**Exercise details**
Using the entries that follow, establish how many lines contain the word "routes" and give only that figure.

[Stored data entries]
════════

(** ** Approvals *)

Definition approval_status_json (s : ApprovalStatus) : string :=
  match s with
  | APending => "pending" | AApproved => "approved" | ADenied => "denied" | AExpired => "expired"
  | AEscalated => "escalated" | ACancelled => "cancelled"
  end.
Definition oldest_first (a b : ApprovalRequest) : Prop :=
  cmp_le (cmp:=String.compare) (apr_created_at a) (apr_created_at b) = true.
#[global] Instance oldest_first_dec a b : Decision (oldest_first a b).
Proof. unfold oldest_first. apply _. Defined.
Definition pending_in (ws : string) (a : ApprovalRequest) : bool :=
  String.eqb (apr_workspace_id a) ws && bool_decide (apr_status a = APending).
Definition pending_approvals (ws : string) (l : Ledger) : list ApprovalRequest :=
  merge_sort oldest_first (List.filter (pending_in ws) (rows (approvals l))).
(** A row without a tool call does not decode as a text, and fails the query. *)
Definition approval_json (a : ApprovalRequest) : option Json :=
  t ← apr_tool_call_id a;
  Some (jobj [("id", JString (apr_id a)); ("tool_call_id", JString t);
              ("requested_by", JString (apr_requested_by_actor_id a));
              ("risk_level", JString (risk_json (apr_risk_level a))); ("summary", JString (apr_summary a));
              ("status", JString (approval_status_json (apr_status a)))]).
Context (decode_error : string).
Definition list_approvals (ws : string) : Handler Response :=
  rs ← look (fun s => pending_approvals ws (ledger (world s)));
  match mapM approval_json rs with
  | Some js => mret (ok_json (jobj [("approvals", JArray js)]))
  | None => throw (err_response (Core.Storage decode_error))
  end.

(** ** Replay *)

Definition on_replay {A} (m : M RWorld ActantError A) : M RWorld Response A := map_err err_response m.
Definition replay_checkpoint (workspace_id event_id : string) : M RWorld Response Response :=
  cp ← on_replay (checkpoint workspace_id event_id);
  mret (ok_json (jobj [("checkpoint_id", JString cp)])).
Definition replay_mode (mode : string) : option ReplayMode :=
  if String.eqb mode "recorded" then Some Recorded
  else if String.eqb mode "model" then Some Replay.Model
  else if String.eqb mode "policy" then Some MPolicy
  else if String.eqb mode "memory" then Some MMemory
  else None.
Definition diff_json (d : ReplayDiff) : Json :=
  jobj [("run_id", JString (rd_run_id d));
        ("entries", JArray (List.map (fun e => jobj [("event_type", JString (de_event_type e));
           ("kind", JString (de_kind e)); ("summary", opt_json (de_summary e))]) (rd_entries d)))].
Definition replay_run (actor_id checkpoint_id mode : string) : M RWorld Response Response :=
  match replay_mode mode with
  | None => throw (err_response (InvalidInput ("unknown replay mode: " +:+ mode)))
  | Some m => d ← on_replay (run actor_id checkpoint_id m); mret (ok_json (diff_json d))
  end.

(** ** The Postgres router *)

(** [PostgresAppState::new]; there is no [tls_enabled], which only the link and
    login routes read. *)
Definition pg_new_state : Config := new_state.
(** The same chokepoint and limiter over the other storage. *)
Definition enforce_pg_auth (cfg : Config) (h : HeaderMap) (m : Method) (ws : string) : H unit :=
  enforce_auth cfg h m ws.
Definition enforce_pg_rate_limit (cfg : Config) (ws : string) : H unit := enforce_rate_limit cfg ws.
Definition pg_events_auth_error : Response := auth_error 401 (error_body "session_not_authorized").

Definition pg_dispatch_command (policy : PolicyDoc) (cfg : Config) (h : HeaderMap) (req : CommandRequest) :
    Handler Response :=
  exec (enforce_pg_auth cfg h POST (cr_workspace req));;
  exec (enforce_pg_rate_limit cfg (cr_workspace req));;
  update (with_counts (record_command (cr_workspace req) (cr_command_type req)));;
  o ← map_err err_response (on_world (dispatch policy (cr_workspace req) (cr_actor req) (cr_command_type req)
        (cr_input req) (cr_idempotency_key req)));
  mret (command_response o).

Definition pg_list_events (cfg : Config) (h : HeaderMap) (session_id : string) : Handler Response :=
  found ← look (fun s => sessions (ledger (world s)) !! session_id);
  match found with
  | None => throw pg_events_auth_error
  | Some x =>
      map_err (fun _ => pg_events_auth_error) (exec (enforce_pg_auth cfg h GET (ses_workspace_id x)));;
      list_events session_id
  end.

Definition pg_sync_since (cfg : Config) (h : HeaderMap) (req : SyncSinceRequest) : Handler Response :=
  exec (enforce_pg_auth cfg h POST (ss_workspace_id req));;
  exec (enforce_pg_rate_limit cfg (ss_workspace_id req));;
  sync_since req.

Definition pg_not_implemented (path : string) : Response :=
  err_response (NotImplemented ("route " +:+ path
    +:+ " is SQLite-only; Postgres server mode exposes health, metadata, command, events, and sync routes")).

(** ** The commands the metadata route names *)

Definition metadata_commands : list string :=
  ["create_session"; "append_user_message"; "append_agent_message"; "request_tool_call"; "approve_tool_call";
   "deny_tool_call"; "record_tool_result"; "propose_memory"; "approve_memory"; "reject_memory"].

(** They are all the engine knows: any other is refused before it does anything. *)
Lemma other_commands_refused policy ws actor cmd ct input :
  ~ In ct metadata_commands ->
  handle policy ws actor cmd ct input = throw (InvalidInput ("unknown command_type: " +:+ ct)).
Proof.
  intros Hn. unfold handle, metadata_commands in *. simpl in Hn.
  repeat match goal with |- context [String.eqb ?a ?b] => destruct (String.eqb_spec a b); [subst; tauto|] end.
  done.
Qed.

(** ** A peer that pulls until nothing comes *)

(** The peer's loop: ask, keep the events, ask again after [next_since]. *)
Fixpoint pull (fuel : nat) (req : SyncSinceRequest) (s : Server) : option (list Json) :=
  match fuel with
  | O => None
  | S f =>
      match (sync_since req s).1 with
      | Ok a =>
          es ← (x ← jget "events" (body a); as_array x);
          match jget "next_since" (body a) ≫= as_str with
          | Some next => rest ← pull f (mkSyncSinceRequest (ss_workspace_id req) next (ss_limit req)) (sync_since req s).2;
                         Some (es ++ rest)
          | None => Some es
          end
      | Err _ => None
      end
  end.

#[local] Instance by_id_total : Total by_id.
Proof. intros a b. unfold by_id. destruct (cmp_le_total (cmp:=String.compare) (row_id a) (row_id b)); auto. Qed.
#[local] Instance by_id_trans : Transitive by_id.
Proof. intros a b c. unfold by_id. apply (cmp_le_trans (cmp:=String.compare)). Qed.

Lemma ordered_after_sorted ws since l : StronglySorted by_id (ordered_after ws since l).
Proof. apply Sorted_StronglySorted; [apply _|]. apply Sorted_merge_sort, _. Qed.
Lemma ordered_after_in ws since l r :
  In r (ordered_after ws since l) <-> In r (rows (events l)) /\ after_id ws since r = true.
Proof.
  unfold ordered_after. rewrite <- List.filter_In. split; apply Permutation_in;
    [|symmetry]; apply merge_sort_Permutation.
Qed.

════════

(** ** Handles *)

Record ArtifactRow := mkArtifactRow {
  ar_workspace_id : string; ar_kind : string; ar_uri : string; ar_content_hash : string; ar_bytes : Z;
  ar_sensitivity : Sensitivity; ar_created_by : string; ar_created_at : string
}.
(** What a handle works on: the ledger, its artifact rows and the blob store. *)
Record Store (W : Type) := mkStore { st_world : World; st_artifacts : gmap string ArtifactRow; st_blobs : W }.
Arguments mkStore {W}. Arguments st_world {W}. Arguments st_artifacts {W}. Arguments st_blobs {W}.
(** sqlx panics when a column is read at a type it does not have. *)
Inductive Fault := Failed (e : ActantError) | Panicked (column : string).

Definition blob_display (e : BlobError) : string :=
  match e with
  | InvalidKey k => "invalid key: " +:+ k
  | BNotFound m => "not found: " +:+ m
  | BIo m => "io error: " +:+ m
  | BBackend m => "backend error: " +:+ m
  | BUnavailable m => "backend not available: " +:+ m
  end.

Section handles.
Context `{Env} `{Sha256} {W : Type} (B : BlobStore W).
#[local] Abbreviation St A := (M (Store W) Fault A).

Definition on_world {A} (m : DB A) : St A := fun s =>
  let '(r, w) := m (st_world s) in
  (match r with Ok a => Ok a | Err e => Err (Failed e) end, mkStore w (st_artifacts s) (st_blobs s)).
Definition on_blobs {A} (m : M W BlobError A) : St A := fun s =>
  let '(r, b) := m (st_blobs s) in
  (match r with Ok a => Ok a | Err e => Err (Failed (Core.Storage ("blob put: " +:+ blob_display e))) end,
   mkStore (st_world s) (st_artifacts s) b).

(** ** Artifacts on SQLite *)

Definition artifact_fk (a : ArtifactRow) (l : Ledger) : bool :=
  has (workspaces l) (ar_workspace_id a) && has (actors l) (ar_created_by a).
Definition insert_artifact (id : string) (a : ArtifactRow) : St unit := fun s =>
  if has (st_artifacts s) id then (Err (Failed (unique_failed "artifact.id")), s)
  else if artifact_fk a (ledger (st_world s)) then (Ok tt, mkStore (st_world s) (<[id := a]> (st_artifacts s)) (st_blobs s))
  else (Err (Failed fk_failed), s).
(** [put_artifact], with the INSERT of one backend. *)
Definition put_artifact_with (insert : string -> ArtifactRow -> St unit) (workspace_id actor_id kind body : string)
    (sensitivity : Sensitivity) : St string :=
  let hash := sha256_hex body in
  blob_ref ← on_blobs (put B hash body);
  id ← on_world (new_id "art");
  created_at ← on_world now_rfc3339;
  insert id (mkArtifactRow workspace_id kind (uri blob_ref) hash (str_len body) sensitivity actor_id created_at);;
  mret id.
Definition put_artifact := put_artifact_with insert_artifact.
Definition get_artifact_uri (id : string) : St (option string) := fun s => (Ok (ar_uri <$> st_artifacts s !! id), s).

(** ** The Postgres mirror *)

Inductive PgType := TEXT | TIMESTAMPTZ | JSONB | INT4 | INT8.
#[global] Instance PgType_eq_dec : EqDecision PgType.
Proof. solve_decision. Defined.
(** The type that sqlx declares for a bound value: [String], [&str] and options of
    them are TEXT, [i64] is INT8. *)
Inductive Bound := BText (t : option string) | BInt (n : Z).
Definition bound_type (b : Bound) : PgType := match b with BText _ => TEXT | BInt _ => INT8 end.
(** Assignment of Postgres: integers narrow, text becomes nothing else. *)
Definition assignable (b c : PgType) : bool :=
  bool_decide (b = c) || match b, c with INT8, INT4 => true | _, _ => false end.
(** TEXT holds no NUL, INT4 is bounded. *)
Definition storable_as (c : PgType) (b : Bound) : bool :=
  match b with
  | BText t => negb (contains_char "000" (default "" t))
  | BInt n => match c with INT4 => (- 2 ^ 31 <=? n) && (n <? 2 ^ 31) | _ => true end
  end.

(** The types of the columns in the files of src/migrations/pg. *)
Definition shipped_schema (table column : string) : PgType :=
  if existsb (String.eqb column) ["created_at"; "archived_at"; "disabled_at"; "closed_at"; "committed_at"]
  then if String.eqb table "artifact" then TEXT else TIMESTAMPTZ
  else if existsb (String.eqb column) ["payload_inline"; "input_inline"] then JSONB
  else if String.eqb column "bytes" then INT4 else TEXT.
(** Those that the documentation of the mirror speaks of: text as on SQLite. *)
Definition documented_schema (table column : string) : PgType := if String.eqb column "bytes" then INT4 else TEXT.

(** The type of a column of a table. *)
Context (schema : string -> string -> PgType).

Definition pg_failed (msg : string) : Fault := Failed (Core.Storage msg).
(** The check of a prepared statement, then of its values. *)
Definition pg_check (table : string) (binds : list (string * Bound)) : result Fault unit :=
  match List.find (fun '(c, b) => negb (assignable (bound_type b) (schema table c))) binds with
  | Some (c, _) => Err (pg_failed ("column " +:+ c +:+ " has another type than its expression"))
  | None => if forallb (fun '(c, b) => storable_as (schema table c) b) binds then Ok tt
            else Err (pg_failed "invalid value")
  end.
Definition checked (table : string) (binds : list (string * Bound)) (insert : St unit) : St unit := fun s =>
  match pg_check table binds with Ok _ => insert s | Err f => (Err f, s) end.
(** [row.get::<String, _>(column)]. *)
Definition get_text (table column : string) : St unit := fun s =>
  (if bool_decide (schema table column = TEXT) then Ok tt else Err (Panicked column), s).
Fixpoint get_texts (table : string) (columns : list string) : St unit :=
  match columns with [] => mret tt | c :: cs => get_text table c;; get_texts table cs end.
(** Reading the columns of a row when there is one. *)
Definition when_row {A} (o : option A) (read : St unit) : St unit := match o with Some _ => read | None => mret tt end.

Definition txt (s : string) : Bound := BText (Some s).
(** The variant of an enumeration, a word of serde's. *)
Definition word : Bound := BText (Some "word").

════════

**Solution for this exercise**
2